In ‘Wuthering Heights,’ however, the folklorist is haunted by the folk. As we will see in the relationship between the folklorist figure of Lockwood and his informant, Nelly Dean, the relative positions of folklorist and folk are not easy to pin down. Nelly tells ghost stories and sings folk songs, but her place is never as clear as Lockwood initially thinks it is. Victorian folklorists saw folk custom and lore as survivals of earlier cultures, but folk elements in ‘Wuthering Heights’ carry no such connotations. They do not indicate the primitive or the rustic. Instead, in ‘Wuthering Heights,’ folklore functions like Sigmund Freud’s uncanny; in the novel’s folkloric references, as in the uncanny, a cultural past resurfaces in psyches in which the primitive had been deeply buried. Folklore in Emily Jane Brontë’s novel reveals middle-class English culture’s repressed, unwanted links with the cultures of those who were living artefacts of a British cultural past. In this sense, the relationship between Nelly Dean and Lockwood uses and then overturns the standard trope of the folklorist and the old wife.

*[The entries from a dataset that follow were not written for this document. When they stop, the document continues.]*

Lemma foreign_key_of_Ok row fr : foreign_key_of row = Ok fr → foreign_read row fr.
Proof.
  unfold foreign_key_of, foreign_read.
  intros (table & ?%text_cell_Ok & (name & ?%text_cell_Ok & (keys & ?%texts_cell_Ok & Hr)%result_bind_Ok)%result_bind_Ok)%result_bind_Ok.
  apply result_bind_Ok in Hr as (schema & ?%text_cell_Ok & Hr).
  apply result_bind_Ok in Hr as (target & ?%text_cell_Ok & Hr).
  apply result_bind_Ok in Hr as (targets & ?%texts_cell_Ok & [= <-]). by split_and!.
Qed.

Lemma map_result_read {A} (f : dict_row → result exn A) (R : dict_row → A → Prop) rows xs :
  (∀ row x, f row = Ok x → R row x) → map_result f rows = Ok xs → Forall2 R rows xs.
Proof. intros Hf Hm%map_result_Ok. eapply Forall2_impl; [exact Hm|exact Hf]. Qed.

(** The key of a table is that of its last row. *)
Lemma primary_keys_last name pks d :
  dict_get name (fold_left (λ d kv, dict_set kv.1 kv.2 d) (map (λ row, (pr_table row, pr_key row)) pks) d)
    = match last (filter (λ row, pr_table row = name) pks) with
      | Some row => Some (pr_key row)
      | None => dict_get name d
      end.
Proof.
  revert d. induction pks as [|row pks IH]; intros d; [done|]. cbn [map fold_left]. rewrite IH, dict_get_set, filter_cons.
  repeat case_decide; subst; try done. rewrite last_cons. by destruct (last _).
Qed.

(** The version that the manifest's row gives, "unknown" without one. *)
Definition version_read (row : option dict_row) (version : string) : Prop :=
  match row with
  | None => version = "unknown"
  | Some d => dict_get "dataset_version" d = Some (PStr version)
              ∨ dict_get "dataset_version" d = None ∧ version = "unknown"
  end.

‘Wuthering Heights’ ghost stories do not read like the popular literary ghost stories that boosted the sales of Victorian periodicals. Nor do they resemble the occult episodes in Gothic novels. Instead, the stories of encounters with ghosts in the novel read like those in nineteenth-century collections of folklore. They are folk memorats or first-person narratives of encounters with the supernatural. Emily Jane Brontë resists early Victorian folklorists’ nostalgia for their own culture’s past by making use of the substance of folkloric writing but embedding that material in fiction. In refusing to condescend to the folk about whom she writes, but also in refusing to be one of them, Emily Jane Brontë sets ‘Wuthering Heights’ in an ambiguous, liminal position in relation to both the early Victorian novel and the newly professionalized discipline of folklore studies. This liminality helps to explain the less-than-enthusiastic reception of ‘Wuthering Heights’ in an age during which the success of the novel had come to depend on an appeal to the English middle classes. While the novel was being established as high literature, Emily Jane Brontë was integrating folk forms into her novel in a less condescending way than did Walter Scott or any of her literary predecessors who laid claim to the culture of the folk.